County leaders worry legislation could change quality of behavioral health services offered

HARRISBURG, Pa. - Two bills introduced in the State House have some counties concerned about the impact on Medical Assistance recipients. Cumberland County Commissioners have already sent letters to their state lawmakers voicing opposition to the bills. House Bill 335 and Senate Bill 268 would change the way behavioral health is treated in the Medical Assistance program.

"We have a segregated system that pretends to treat an individual’s head different than their body," said State Rep.

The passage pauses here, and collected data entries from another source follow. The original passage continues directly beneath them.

(* ===== verification/Analyze.v ===== *)
(** [src/tx/mod.rs]: what is stored of a transaction. [analyze_tx] computes it and lays
    it out in an arena; [deserialize_analyzed_tx] reads the main part back. *)
From stdpp Require Import sorting.
From S2P Require Import Prelude.
From S2P Require Import Extern.
From S2P Require Import Buffer.
From S2P Require Import Varint.
From S2P Require Import Arena.
From S2P Require Import Wire.
From S2P Require Import Header.
From S2P Require Import Tx.
From S2P Require Import Loops.
From S2P Require Import Opcodes.
From S2P Require Import Script.
From S2P Require Import Weight.
From S2P Require Import Address.

Record AnalyzedTx := mkAnalyzedTx {
  an_fee : Z;
  an_txouts_sum : Z;
  an_size_wus : Z;
  an_sigops : Z;
  an_block_hash : hash;
  an_tx : Tx;
  an_txin_values : list Z;
}.

(** [db::rocksdb::SerializedTx]; a [spent_txos] is the key of an output. *)
Record SerializedTx := mkSerializedTx {
  st_hash : hash;
  st_analyzed_tx : option bytes;
  st_tx_outs : option bytes;
  st_spent_txos : option (list bytes);
  st_address_amends : option (list (bytes * Z));
  st_fee : Z;
  st_txouts_sum : Z;
  st_size_wus : Z;
}.

#[local] Instance u64_type : HasType Z := RU64.
#[local] Instance u64_owned : DeserializableOwned Z := {| deserialize_owned := u64_deserialize_owned |}.
#[local] Instance u64_wire : Wire Z := {| encode v := to_le 8 v; valid v := in_u64 v |}.

(** * Reading *)

Definition deserialize_analyzed_tx `{Layout} (data : bytes) (h : hash) : outcome AnalyzedTx :=
  fee ← unwrap (get_u64_le data 0) "to deserialize fee";
  txouts_sum ← unwrap (get_u64_le data 8) "to deserialize txouts_sum";
  size_wus ← unwrap (get_u32_le data 16) "to deserialize size_wus";
  sigops ← unwrap (get_u32_le data 20) "to deserialize sigops";
  block_hash ← unwrap (get_hash data 24) "to deserialize block hash";
  b ← unwrap (with_offset data 56) "to offset before deserializing tx";
  '(tx, consumed) ← unwrap (deserialize_without_txouts b h) "to deserialize tx without txouts";
  b ← unwrap (with_offset data (56 +! consumed)) "to offset before deserializing txin_values";
  '(txin_values, _) ← unwrap (deserialize_array_owned b) "to deserialize txin_values";
  Ok (mkAnalyzedTx fee txouts_sum size_wus sigops block_hash tx txin_values).

(** * Writing *)

Definition index_panic : string := "slice index out of range".

Definition txin_values_size (dependencies : list TxOut) : Z :=
  length_varint (len dependencies) +! len dependencies *! 8.

(** The writes into the bytes of [analyzed_tx]. *)
Definition write_analyzed_tx (tx : Tx) (dependencies : list TxOut)
    (fee txouts_sum size_wus sigops : Z) (block_hash : hash) (analyzed_tx : bytes) : outcome bytes :=
  let serialized_tx_size := serialized_without_txouts_size tx in
  analyzed_tx ← slice_write analyzed_tx 0 (to_le 8 fee);
  analyzed_tx ← slice_write analyzed_tx 8 (to_le 8 txouts_sum);
  analyzed_tx ← slice_write analyzed_tx 16 (to_le 4 size_wus);
  analyzed_tx ← slice_write analyzed_tx 20 (to_le 4 sigops);
  analyzed_tx ← slice_write analyzed_tx 24 block_hash;
  for_tx ← expect (slice_from analyzed_tx 56) index_panic;
  for_tx ← serialize_without_txouts tx (SliceBuf [] for_tx);
  let analyzed_tx := take 56 analyzed_tx ++ sb_written for_tx ++ sb_room for_tx in
  let values_start := 56 +! serialized_tx_size in
  values ← expect (slice_from analyzed_tx values_start) index_panic;
  '(values, size_offset) ← serialize_varint_into_slice (len dependencies) values;
  let analyzed_tx := take (Z.to_nat values_start) analyzed_tx ++ values in
  for_each (λ analyzed_tx '(index, dep),
      let pos := 56 +! serialized_tx_size +! 8 *! Z.of_nat index +! size_offset in
      slice_write analyzed_tx pos (to_le 8 (txout_value dep)))
    (imap pair dependencies) analyzed_tx.

Section analyze.
Context `{Layout}.

Definition alloc_expect : string := "called `Result::expect()` on an `Err` value".

Definition serialize_txout_at (s : bytes * Z) (txout : TxOut) : outcome (bytes * Z) :=
  let '(result, offset) := s in
  with_offset ← expect (slice_from result offset) "called `Option::unwrap()` on a `None` value";
  '(with_offset, n) ← flat_serialize txout with_offset;
  Ok (take (Z.to_nat offset) result ++ with_offset, offset +! n).

(** The [debug_assert_eq] is not part of a release build. *)
Definition serialize_txouts (tx : Tx) : amonad bytes :=
  let size := foldl (λ size txout, size +! serialized_length txout) (length_varint (len (txouts tx))) (txouts tx) in
  result ← try_alloc_array_fill_copy RU8 size Byte.x00;
  '(result, offset) ← lift (serialize_varint_into_slice (len (txouts tx)) result);
  '(result, _) ← lift (for_each serialize_txout_at (txouts tx) (result, offset));
  mret result.

(** [key[0..32]] and [key[32..36]] of a [[u8; 36]] *)
Definition spend_key (txin : TxIn) (key : bytes) : outcome bytes :=
  key ← slice_write key 0 (prevout_hash txin);
  slice_write key 32 (to_le 4 (prevout_index txin)).

Definition serialize_spend (result : ArenaArray bytes) (txin : TxIn) : amonad (ArenaArray bytes) :=
  key ← try_alloc RSpendKey (zeros 36);
  key ← lift (spend_key txin key);
  lift (aa_push result key).

(** [for x in l] in the arena monad *)
Fixpoint for_alloc {A S} (f : S → A → amonad S) (l : list A) (s : S) : amonad S :=
  match l with
  | [] => mret s
  | x :: l => s ← f s x; for_alloc f l s
  end.

Definition serialize_spends (tx : Tx) : amonad (list bytes) :=
  result ← try_alloc_arenaarray RRefSpendKey (len (txins tx));
  result ← for_alloc serialize_spend (txins tx) result;
  mret (into_arena_array result).

(** The key of an amend: the address, the time, and the transaction. *)
Definition address_key (address : bytes) (timestamp : Z) (txhash : hash) : amonad bytes :=
  key ← try_alloc_array_fill_copy RU8 (len address +! 8 +! 32) Byte.x00;
  key ← lift (slice_write key 0 address);
  key ← lift (slice_write key (len address) (to_be 8 timestamp));
  lift (slice_write key (len address +! 8) txhash).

Seth Grove, co-author of HB335.

For the last 21 years, Medicaid patients have received behavioral health services from a county level, separate from the physical care they receive from their doctor. These bill would allow the state to take over the behavioral health services from the counties and integrate then with physical health, allowing doctors to treat patients both physically and mentally. This is something Jack Carroll, Cumberland-Perry Drug and Alcohol Commission Executive Director does not believe it would be in the best interests for Pennsylvanians. Carroll says Cumberland County has had success testing behavioral health.

"People who have experience with the provider network and developing, planning, administering services locally are in the best position to determine what will work," said Carroll. "What will be most effective."

However, Rep. Grove, believes moving towards an integrated health system would provide Medicaid recipients with better care. Pennsylvania is 1 of 11 states with a segregated system. Other states have already moved toward an integrated system.

"The opioid epidemic, has it gotten worse or gotten better," said Rep. Grove. "We've done a lot of work in the Capitol on opioids on money and policy. Are we making any dents? Are we still one of the highest addiction rates in the country? Yes. One of the reasons is the coordination of care under Medicaid."

The bills are still in the very early stages and still need to be voted out of their respective health committees before heading to the House and Senate Floors.